A national privilege should include a presumption that journalists may protect the confidentiality of their sources and that this privilege can be overridden only when there would otherwise be an imminent danger to public safety or national security (such as the actual threat of violence or attack). Confidentiality would not be overridden merely because it might jeopardize a prosecution or civil lawsuit.
A national law would not violate the Constitution’s fundamental federalism principles. States are guaranteed wide latitude in addressing their own needs and concerns. But where a national market has developed—as is the case with news and newsgathering—a uniform federal approach to regulation is justifiable.

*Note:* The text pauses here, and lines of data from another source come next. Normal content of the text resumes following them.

(** * Simple System Monitor: the sampling engine of [extension.js]

    A shallow embedding of the counter readers ([getCurrentNetSpeed],
    [getCurrentCPUUsage], [getMemoryInfo]), the formatters
    ([formatNetSpeed], [formatUsage]) and the life cycle of [SSMExtension]
    ([enable], [disable], [_setupTimer], [_refresh]), followed by the
    properties of the specification that concern them.

    Conventions of the embedding:
    - a JavaScript Number is a [number]: NaN, the two infinities, or a finite
      binary64 value kept as the rational it denotes.  Every arithmetic
      operation computes the exact rational result and rounds it to
      binary64 ([fl], round to nearest, ties to even).  The sign of zero is
      not kept: the program never divides by a zero it computed with a
      negative sign, and prints both zeros alike;
    - a JavaScript string is a [string]; its characters are read as the code
      points 0 to 255;
    - a statement that can throw runs in the monad [M], which threads the
      mutable state through normal and abrupt completion alike. *)

From Stdlib Require Import ZArith QArith Qround Qabs Lia List Bool Ascii String.
From Stdlib Require Import DecimalString.
Import ListNotations.

Local Open Scope string_scope.
Local Open Scope Z_scope.

(** ** Numbers *)

Inductive number : Type :=
| NaN
| PosInf
| NegInf
| Fin (q : Q).

(** [ilog2 a b] is the integer part of the binary logarithm of [a / b]. *)
Definition ilog2 (a b : positive) : Z :=
  let e0 := Z.log2 (Zpos a) - Z.log2 (Zpos b) in
  let above := if 0 <=? e0 then Zpos b * 2 ^ e0 <=? Zpos a
               else Zpos b <=? Zpos a * 2 ^ (- e0) in
  if above then e0 else e0 - 1.

(** Rounding of the positive rational [a / b] to a 53-bit significand [m]
    scaled by [2 ^ u], the exponent [u] being at least that of the
    subnormal numbers; ties go to the even significand. *)
Definition round_mag (a b : positive) : Z * Z :=
  let u := Z.max (ilog2 a b - 52) (-1074) in
  let N := if 0 <=? u then Zpos a else Zpos a * 2 ^ (- u) in
  let D := if 0 <=? u then Zpos b * 2 ^ u else Zpos b in
  let m := N / D in
  let r := N mod D in
  let m' := match 2 * r ?= D with
            | Lt => m
            | Gt => m + 1
            | Eq => if Z.even m then m else m + 1
            end in
  (m', u).

Definition dyadic (m u : Z) : Q :=
  if 0 <=? u then inject_Z (m * 2 ^ u)
  else Qred (Qmake m (Z.to_pos (2 ^ (- u)))).

Definition overflows (m u : Z) : bool :=
  (0 <=? u) && (2 ^ 1024 <=? m * 2 ^ u).
(** X11: every timezone offset that [Instant::tzOffset] or
    [SystemClock::tzOffset(double)] computes is a whole number of quarter
    hours between -14:45 and +14:45, and it is stable: an offset read
    back in hours with [SystemClock::tzOffset()] and set again is the
    same offset. *)
Theorem X11_tzOffset_quarter_hours :
  forall hours : Q,
    SystemClock_set_tzOffset hours = tzOffset hours /\
    (exists q, tzOffset hours = 900 * q /\ -59 <= q <= 59) /\
    SystemClock_set_tzOffset (SystemClock_tzOffset (SystemClock_set_tzOffset hours))
    = SystemClock_set_tzOffset hours.
Proof.
  intros hours. split; [ reflexivity | split; [ apply tzOffset_multiple_of_900 | ] ].
  change SystemClock_set_tzOffset with tzOffset.
  rewrite (tzOffset_snapped hours).
  assert (Hw : -14 <= tz_whole_hours hours <= 14) by (unfold tz_whole_hours; lia).
  pose proof (quarters_snapped_range (hours - inject_Z (tz_whole_hours hours))%Q) as Hq.
  destruct hours as [n d].
  pose proof (tz_sign_consistent n d) as Hsc. cbv zeta in Hsc.
  rewrite (tzOffset_snapped _). unfold tzOffset_spec, SystemClock_tzOffset.
  cbv zeta.
  set (w := tz_whole_hours (n # d)) in *.
  set (f := ((n # d) - inject_Z w)%Q) in *.
  assert (Hqs : (0 < quarters_snapped f -> 0 < Qnum f) /\
                (quarters_snapped f < 0 -> Qnum f < 0)).
  { unfold quarters_snapped.
    destruct (Z.sgn_spec (Qnum f)) as [[L E] | [[L E] | [L E]]]; rewrite E; lia. }
  set (qs := quarters_snapped f) in *.
  assert (Ew : tz_whole_hours (inject_Z (3600 * w + 900 * qs) / (3600 # 1)) = w).
  { unfold tz_whole_hours, Qtrunc, Qdiv, Qmult, Qinv, inject_Z. cbn [Qnum Qden].
    change (Z.pos (1 * 3600)) with 3600.
    assert (Z.quot ((3600 * w + 900 * qs) * 1) 3600 = w) by zlia. lia. }
  rewrite Ew.
  assert (Eq : quarters_snapped
                 (inject_Z (3600 * w + 900 * qs) / (3600 # 1) - inject_Z w) = qs).
  { unfold quarters_snapped, Qfloor, Qabs, Qminus, Qplus, Qopp, Qdiv, Qmult, Qinv, inject_Z.
    cbn [Qnum Qden]. change (Z.pos (1 * 3600 * 1)) with 3600.
    change (Z.pos (1 * 3600)) with 3600.
    replace ((3600 * w + 900 * qs) * 1 * 1 + - w * 3600) with (900 * qs) by lia.
    destruct (Z.sgn_spec (900 * qs)) as [[L E] | [[L E] | [L E]]]; rewrite E; zlia. }
  rewrite Eq. reflexivity.
Qed.

(** X12: [toTimezone] (and [SystemClock::utcToLocal] with the offset set
    from the same hours) leaves the fraction alone and moves the seconds
    by [tzOffset(hours)]: the time of day moves by that many seconds
    modulo a day and the second of the minute stays. *)
Theorem X12_toTimezone_shift (x : Instant) (hours : Q) (c : SystemClock) :
  in_s64 (_sysTime x - 53100) -> in_s64 (_sysTime x + 53100) ->
  let y := toTimezone x hours in
  _fraction y = _fraction x /\
  secs y = secs x + tzOffset hours /\
  second_of_day (toTime (secs y))
    = (second_of_day (toTime (secs x)) + tzOffset hours) mod 86400 /\
  sec (toTime (secs y)) = sec (toTime (secs x)) /\
  (_tzOffset c = SystemClock_set_tzOffset hours -> utcToLocal c x = y).
Proof.
  intros H1 H2 y.
  destruct (tzOffset_multiple_of_900 hours) as [q [Eq Hq]].
  assert (Es : secs y = secs x + tzOffset hours).
  { unfold y, toTimezone, plus_int, secs. cbn [_sysTime].
    apply wrap_s64_small. unwrap. lia. }
  split; [ reflexivity | split; [ exact Es | ] ].
  destruct (toTime_second_of_day (secs y)) as (Vy & Sy).
  destruct (toTime_second_of_day (secs x)) as (Vx & Sx).
  split; [ rewrite Sy, Sx, Es; zlia | split ].
  - assert (Ey : sec (toTime (secs y)) = second_of_day (toTime (secs y)) mod 60)
      by (unfold second_of_day, valid_Time in *; zlia).
    assert (Ex : sec (toTime (secs x)) = second_of_day (toTime (secs x)) mod 60)
      by (unfold second_of_day, valid_Time in *; zlia).
    rewrite Ey, Ex, Sy, Sx, Es, Eq. zlia.
  - intros E. unfold utcToLocal, y, toTimezone. rewrite E. reflexivity.
Qed.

Federal pre-emption of state law in this area will be a step further than Congress has considered in the past, but Congress has wrestled with this problem before. A bill that would have applied to all federal proceedings, establishing a robust privilege subject to a few exceptions, came close to passage in 2009. It foundered because of the “WikiLeaks” controversy, where a trove of the most sensitive U.S. diplomatic and military documents was released en masse. The bill’s defeat may well have been Julian Assange’s ultimate revenge against the freedom of the press that he disingenuously claimed to venerate.
A reporter’s privilege is not cost-free—sometimes it will impede the ability of the government and private plaintiffs to win in court. However, the cause of justice is not the only worthwhile goal in America’s system of ordered liberty. Civil and criminal prosecutions are already hampered by a set of well-recognized privileges—accorded to psychiatrists, priests, lawyers and spouses—that reflect a societal recognition that they are worth the costs.
Similarly, prosecutors are often unable to introduce important evidence if it was improperly obtained, reflecting the belief that inculcating proper behavior by law-enforcement personnel is worth the costs. A strong federal shield law for reporters would be consistent with how we balance the cause of justice and other key constitutional and societal values.
Given the growing importance of nontraditional media sources, the privilege should apply to professional reporters and citizen-bloggers. It should not, however, be extended to cases where the reporter himself is the target of a criminal investigation unrelated to his receiving of confidential information, such as securities trading on inside information.
Enacting a robust federal shield law for reporters has obvious merits and no partisan impediments. It is thus necessary and doable.
Messrs. Rivkin and Casey served in the U.S. Justice Department during the Reagan and George H.W. Bush administrations. They are partners practicing in the Washington, D.C., office of Baker & Hostetler LLP.